Grace Notes by Bernard McLaverty. I first read this in the pre-blog days (before 2006) and found I still love this story of an Irish woman who is a composer. It was published in 1997 (a year before the Good Friday Agreement ending The Troubles) and the backdrop of those times is evident in his bold effort to bring music to life with words.

The Long and Winding Road by Jim Travisano. It was a real pleasure to read this book about his long bike ride in Europe in 1984 by my old biking companion. After he had a stroke in 2023, he used notes from the trip to write this to reclaim who he had been. This book “became a bridge from who I was to who I am.”  Turns out he is a truly gifted writer  and is as kind and generous a person as he always has been.

The People on Privilege Hill by Jane Gardem. This quote from Reading Matters is what took me to this book and sums up why I loved it: “It’s a deliciously entertaining book and reading one or two 10-page stories in bed every night proved a soothing balm before lights out. I simply let her gentle, old-fashioned prose wash over me. There’s something deeply comforting about reading the work of an accomplished writer, expert at their craft  — it makes you feel everything is right with the world, even when you know it’s not.”

Master Slave Husband Wife by Ilyon Woo. The tale in this non-fictional book would not pass muster as fiction. The likelihood of two people born into slavery escaping by the woman appearing as a man traveling with his enslaved man seems so unlikely to succeed, especially considering she could not read or write. Their tribulations were not over until they traveled to Britain. I don’t know why I didn’t know the story of Ellen and William Craft.

Writers and Lovers by Lily King.
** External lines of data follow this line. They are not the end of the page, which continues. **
(* ===== verification/BSlots.v ===== *)
(** The pages of a B+tree.

    [tree_slots] lists the pages of a tree: its internal nodes and its leaves,
    linked with each other in key order.  [along] splits them along a path: the
    nodes of the path, what hangs off it, the node at its end, and the rest.
    Only the page numbers of the leaves are kept in the tree; their links are
    where they stand. *)

From Stdlib Require Import ZArith Lia List Bool.
From S2P Require Import Prelude Common Engine Page BNode BNodeSpec BLayout BPages Pool BTree BShape BHeap.
From AAC_tactics Require Import AAC.
From coqutil Require Import Byte.
From stdpp Require Import base list strings sorting.
#[local] Open Scope Z_scope.

(** ** The leaves *)

Definition relink (prev next : PageId) (n : LeafNode) : LeafNode :=
  mkLeaf (l_header n) next prev (l_keys n) (l_values n) (tombstones n).

Definition first_of (ls : list (PageId * LeafNode)) (next : PageId) : PageId := match ls with (i, _) :: _ => i | [] => next end.
Definition last_of (prev : PageId) (ls : list (PageId * LeafNode)) : PageId := match last ls with Some (i, _) => i | None => prev end.

Fixpoint link (prev : PageId) (ls : list (PageId * LeafNode)) (next : PageId) : list slot :=
  match ls with
  | [] => []
  | (i, n) :: rest => mkSlot i (CLeaf (relink prev (first_of rest next) n)) Free :: link i rest next
  end.

Definition relatch (l : latch) (f : frame) : frame := mkFrame (f_page f) (f_left f) (f_key f) (f_right f) l.

Section slots.
Context (bt : BTree).

(** ** The internal nodes *)

Fixpoint inner (t : tree) : list slot :=
  match t with
  | TLeaf _ _ => []
  | TNode p kids => mkSlot p (CNode (node_of bt kids)) Free :: concat (map (fun '(_, c) => inner c) kids)
  end.
Definition inners (kids : list kid) : list slot := concat (map (fun '(_, c) => inner c) kids).

Definition tree_slots (t : tree) : list slot := inner t ++ link INVALID_PAGE (leaves t) INVALID_PAGE.

(** ** Along a path *)

Definition own_slot (f : frame) (t : tree) : slot :=
  mkSlot (f_page f) (CNode (node_of bt (f_left f ++ (f_key f, t) :: f_right f))) (f_latch f).

Fixpoint own (path : list frame) (t : tree) : list slot :=
  match path with [] => [] | f :: fs => own_slot f t :: own fs (fill f t) end.

Fixpoint sibs (path : list frame) : list slot :=
  match path with [] => [] | f :: fs => inners (f_left f) ++ inners (f_right f) ++ sibs fs end.

Definition cur_content (path : list frame) (t : tree) : content :=
  match t with
  | TLeaf _ n => CLeaf (relink (last_of INVALID_PAGE (leavesL path)) (first_of (leavesR path) INVALID_PAGE) n)
  | TNode _ kids => CNode (node_of bt kids)
  end.

Definition cur_rest (path : list frame) (t : tree) : list slot :=
  match t with
  | TLeaf q _ => link INVALID_PAGE (leavesL path) q ++ link q (leavesR path) INVALID_PAGE
  | TNode _ kids => inners kids ++ link INVALID_PAGE (leavesL path ++ leaves t ++ leavesR path) INVALID_PAGE
  end.

Definition along (la : latch) (path : list frame) (t : tree) : list slot :=
  mkSlot (root t) (cur_content path t) la :: own path t ++ sibs path ++ cur_rest path t.

(** ** Facts *)

Lemma next_of_app a b next : first_of (a ++ b) next = first_of a (first_of b next).
Proof. by destruct a as [|[]]. Qed.

Lemma last_of_cons prev i n ls : last_of prev ((i, n) :: ls) = last_of i ls.
Proof. unfold last_of. destruct ls as [|x ls]; [done|]. change (last ((i, n) :: x :: ls)) with (last (x :: ls)).
  destruct (last (x :: ls)) eqn:E; [done|]. by apply last_None in E. Qed.

Lemma last_of_app prev a b : last_of prev (a ++ b) = last_of (last_of prev a) b.
Proof. revert prev. induction a as [|[i n] a IH]; intros prev; [done|]. cbn [app]. by rewrite !last_of_cons, IH. Qed.

Lemma link_app prev a b next : link prev (a ++ b) next = link prev a (first_of b next) ++ link (last_of prev a) b next.
Proof.
  revert prev. induction a as [|[i n] a IH]; intros prev; [done|]. cbn [app link]. by rewrite last_of_cons, IH, next_of_app.
Qed.

Lemma link_mid prev a q n b next :
  link prev (a ++ (q, n) :: b) next =
  link prev a q ++ mkSlot q (CLeaf (relink (last_of prev a) (first_of b next) n)) Free :: link q b next.
Proof. by rewrite link_app. Qed.

Lemma guards_of_link prev ls next : guards_of (link prev ls next) = [].
Proof. revert prev. by induction ls as [|[i n] ls IH]; intros prev; [|apply IH]. Qed.

Lemma inners_app a b : inners (a ++ b) = inners a ++ inners b.
Proof. unfold inners. by rewrite map_app, concat_app. Qed.

Lemma inners_cons k t l : inners ((k, t) :: l) = inner t ++ inners l.
Proof. done. Qed.

Lemma inner_node p kids : inner (TNode p kids) = mkSlot p (CNode (node_of bt kids)) Free :: inners kids.
Proof. done. Qed.

Lemma tree_rect_kids (Q : tree -> Prop) :
  (forall p n, Q (TLeaf p n)) -> (forall p kids, Forall (fun k => Q k.2) kids -> Q (TNode p kids)) -> forall t, Q t.
Proof.
  intros HL HN. fix IH 1. intros [p n|p kids]; [apply HL|]. apply HN. induction kids as [|[k t] kids IHk]; constructor; [apply IH|apply IHk].
Qed.

Lemma guards_of_inner t : guards_of (inner t) = [].
Proof.
  induction t as [|p kids IH] using tree_rect_kids; [done|]. rewrite inner_node, guards_of_cons. cbn [s_latch latch_guards app].
  induction IH as [|[k t] l Ht _ IHl]; [done|]. change (inners ((k, t) :: l)) with (inner t ++ inners l). cbn [snd] in Ht. by rewrite guards_of_app, Ht, IHl.
Qed.

Lemma guards_of_inners l : guards_of (inners l) = [].
Proof. induction l as [|[k t] l IH]; [done|]. by rewrite inners_cons, guards_of_app, guards_of_inner. Qed.

Lemma guards_of_sibs path : guards_of (sibs path) = [].
Proof. induction path as [|f fs IH]; [done|]. cbn [sibs]. by rewrite !guards_of_app, !guards_of_inners. Qed.

Lemma guards_of_rest path t : guards_of (cur_rest path t) = [].
Proof. destruct t; cbn [cur_rest]; by rewrite guards_of_app, ?guards_of_inners, !guards_of_link. Qed.

Lemma guards_of_own path : forall t, guards_of (own path t) = concat (map (fun f => latch_guards (f_latch f)) path).
Proof. induction path as [|f fs IH]; intros t; [done|]. cbn [own]. rewrite guards_of_cons, IH. done. Qed.

Lemma node_of_root l1 k t t' l2 : root t = root t' -> node_of bt (l1 ++ (k, t) :: l2) = node_of bt (l1 ++ (k, t') :: l2).
Proof. intros E. unfold node_of. rewrite !map_app. cbn. by rewrite E, !len_app. Qed.

Lemma own_root path : forall t t', root t = root t' -> own path t = own path t'.
Proof.
  induction path as [|f fs IH]; intros t t' E; [done|]. cbn [own]. f_equal; [|by apply IH]. unfold own_slot. by rewrite (node_of_root _ _ t t').
Qed.

(** The slots of a path whose last frame is latched otherwise. *)
Lemma along_relatch la l f path t X :
  along la (relatch l f :: path) t ++ X =
  mkSlot (root t) (cur_content (f :: path) t) la :: mkSlot (f_page f) (CNode (node_of bt (f_left f ++ (f_key f, t) :: f_right f))) l ::
  own path (fill f t) ++ sibs (f :: path) ++ cur_rest (f :: path) t ++ X.
Proof. unfold along. cbn [app]. rewrite <- !app_assoc. by destruct t. Qed.

Lemma along_app la path t X :
  along la path t ++ X = mkSlot (root t) (cur_content path t) la :: own path t ++ sibs path ++ cur_rest path t ++ X.
Proof. unfold along. cbn. by rewrite <- !app_assoc. Qed.

(** One step down, with the frame of the node that is left. *)
Lemma along_down f path t : along (f_latch f) path (fill f t) ≡ₚ along Free (f :: path) t.
Proof.
  unfold along. cbn [own sibs fill root cur_content cur_rest]. fold (fill f t). unfold own_slot.
  rewrite leaves_fill, inners_app, inners_cons. destruct t as [q n|q kids]; cbn [root inner leaves cur_content cur_rest leavesL leavesR].
  - replace (leavesL path ++ (kid_leaves (f_left f) ++ [(q, n)] ++ kid_leaves (f_right f)) ++ leavesR path)
      with ((leavesL path ++ kid_leaves (f_left f)) ++ (q, n) :: kid_leaves (f_right f) ++ leavesR path) by by rewrite <- !app_assoc.
    rewrite link_mid. perm.
  - fold (inners kids). rewrite <- !app_assoc. perm.
Qed.

Lemma along_top t : along Free [] t ≡ₚ tree_slots t.
Proof.
  unfold along, tree_slots. destruct t as [q n|q kids]; cbn; [done|]. rewrite app_nil_r. fold (inners kids). perm.
Qed.

Lemma free_along la path t : map free (along la path t) = map free (along Free path t).
Proof. done. Qed.

(** Without its latches a tree along a path is the tree. *)
Lemma along_plug path : forall la t, map free (along la path t) ≡ₚ tree_slots (plug path t).
Proof.
  induction path as [|f fs IH]; intros la t.
  - rewrite free_along, (along_top t). rewrite free_id; [done|]. unfold tree_slots. by rewrite guards_of_app, guards_of_inner, guards_of_link.
  - rewrite free_along, <- along_down. apply (IH (f_latch f) (fill f t)).
Qed.

Lemma inner_plug path : forall t, inner (plug path t) ≡ₚ map free (own path t) ++ sibs path ++ inner t.
Proof.
  induction path as [|f fs IH]; intros t; [done|]. change (plug (f :: fs) t) with (plug fs (fill f t)). rewrite IH. cbn [own sibs map].
  unfold fill at 2. rewrite inner_node, inners_app, inners_cons. change (free (own_slot f t)) with
    (mkSlot (f_page f) (CNode (node_of bt (f_left f ++ (f_key f, t) :: f_right f))) Free). perm.
Qed.

(** *** Nodes fit their pages *)

Context (kmax emax : Z).
Hypothesis So : sizes_ok bt kmax emax.

Lemma imax_u16 : Z.of_nat (imax bt) = internal_max_size bt /\ 4 <= internal_max_size bt <= 678.
Proof.
  destruct So as [_ Hi _ [Hk _] _ Hr]. unfold imax. change INTERNAL_HEADER_SIZE with 25 in Hr. change PAGE_SIZE with 4096 in Hr.
  split; [lia|]. nia.
Qed.

Lemma lmax_small : 2 <= leaf_max_size bt /\ leaf_max_size bt + Z.of_nat (max_tombstones bt) <= 1011.
Proof.
  destruct So as [Hl _ _ [Hk Hk'] Hr _]. change (LEAF_HEADER_SIZE + 2 * MAX_TOMBSTONES) with 49 in Hr. change PAGE_SIZE with 4096 in Hr.
  split; [lia|]. nia.
Qed.

Lemma sum_list_bound (l : list nat) m : Forall (fun x => Z.of_nat x <= m) l -> Z.of_nat (sum_list l) <= len l * m.
Proof. induction 1 as [|x l Hx _ IH]; [done|]. rewrite len_cons. cbn. lia. Qed.

Lemma node_fits kids :
  (length kids <= imax bt)%nat -> Forall (fun k => len k.1 <= kmax) kids -> Forall (fun k => in_u32 (root k.2) = true) kids ->
  internal_fits (node_of bt kids).
Proof.
  intros L Fk Fi. pose proof imax_u16 as [Ei Bi]. split; cbn.
  - done.
  - unfold len. by rewrite length_map.
  - unfold in_u16. lia.
  - by rewrite !length_map.
  - by apply Forall_fmap.
  - unfold internal_body. cbn. rewrite len_children by by rewrite !length_map.
    destruct So as [_ _ _ [Hk _] _ Hr]. etransitivity; [|exact Hr].
    assert (B : Z.of_nat (sum_list (map (fun k : bytes => length k + 6)%nat (map fst kids))) <= len kids * (kmax + 6)).
    { rewrite map_map. etransitivity; [apply (sum_list_bound _ (kmax + 6))|unfold len; by rewrite length_map].
      apply Forall_fmap. eapply Forall_impl; [exact Fk|]. intros [k t] Hx. cbn in *. unfold len in Hx. lia. }
    assert (len kids * (kmax + 6) <= internal_max_size bt * (kmax + 6)) by (unfold len; nia). lia.
Qed.

Lemma leaf_row_fits lo hi n r prev next :
  leaf_row_wf bt kmax emax lo hi n r -> len r <= leaf_max_size bt + Z.of_nat (max_tombstones bt) ->
  in_u32 prev = true -> in_u32 next = true -> leaf_fits (relink prev next n).
Proof.
  intros [[[Ek Ev Em _] Eh] _ W T] L Ip In. pose proof lmax_small as [B1 B2]. split; cbn.
  - by rewrite Eh.
  - rewrite Eh, Ek. cbn. unfold len, row_keys. by rewrite length_map.
  - rewrite Eh. cbn. unfold in_u16. lia.
  - done.
  - rewrite Ek, Ev. unfold row_keys, row_values. by rewrite !length_map.
  - split; [destruct So; unfold len; lia|]. apply Forall_forall. intros t Ht. pose proof (marks_range _ _ _ Em Ht). unfold in_u16. lia.
  - unfold leaf_body. cbn. rewrite len_app, Ek, Ev, len_entries by by unfold row_keys, row_values; rewrite !length_map.
    assert (Lt : len (concat (map (to_le_bytes 2) (tombstones n))) <= 2 * MAX_TOMBSTONES).
    { transitivity (2 * len (tombstones n)); [|destruct So; unfold len; lia]. clear. induction (tombstones n) as [|t ts IH]; [done|].
      cbn [map concat]. rewrite len_app, len_cons. change (len (to_le_bytes 2 t)) with 2. lia. }
    assert (Le : Z.of_nat (sum_list (map (fun e : bytes * bytes => length e.1 + length e.2 + 4)%nat (combine (row_keys r) (row_values r)))) <= len r * (emax + 4)).
    { replace (combine (row_keys r) (row_values r)) with (map fst r) by (clear; induction r as [|[[k v] d] r IH]; cbn; [done|by rewrite IH]).
      rewrite map_map. etransitivity; [apply (sum_list_bound _ (emax + 4))|unfold len; by rewrite length_map].
      apply Forall_fmap. eapply Forall_impl; [exact W|]. intros [[k v] d] [_ [_ Hx]]. cbn in *. unfold len in Hx. lia. }
    destruct So as [_ _ _ [Hk Hk'] Hr _].
    assert (len r * (emax + 4) <= (leaf_max_size bt + Z.of_nat (max_tombstones bt)) * (emax + 4)) by nia. lia.
Qed.
End slots.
I would have bet against a book about writing a book making it to the list of my favorite books. But this one even dared to have happy dispositions of the writer’s struggles. It would be churlish to be grumpy about a book this witty and good-hearted.

Heart of a Stranger by Angela Buchdal. When the author was five years old, her Korean Buddhist mother and her American Jewish father moved from Korea to his family’s longtime home city,  Tacoma. She grew up in the Jewish tradition and is now the Senior Rabbi at Central Synagogue in New York City. At first I found her audiobook to be preachy, but her wise and compassionate voice stays in my head and I’m glad she’s among us.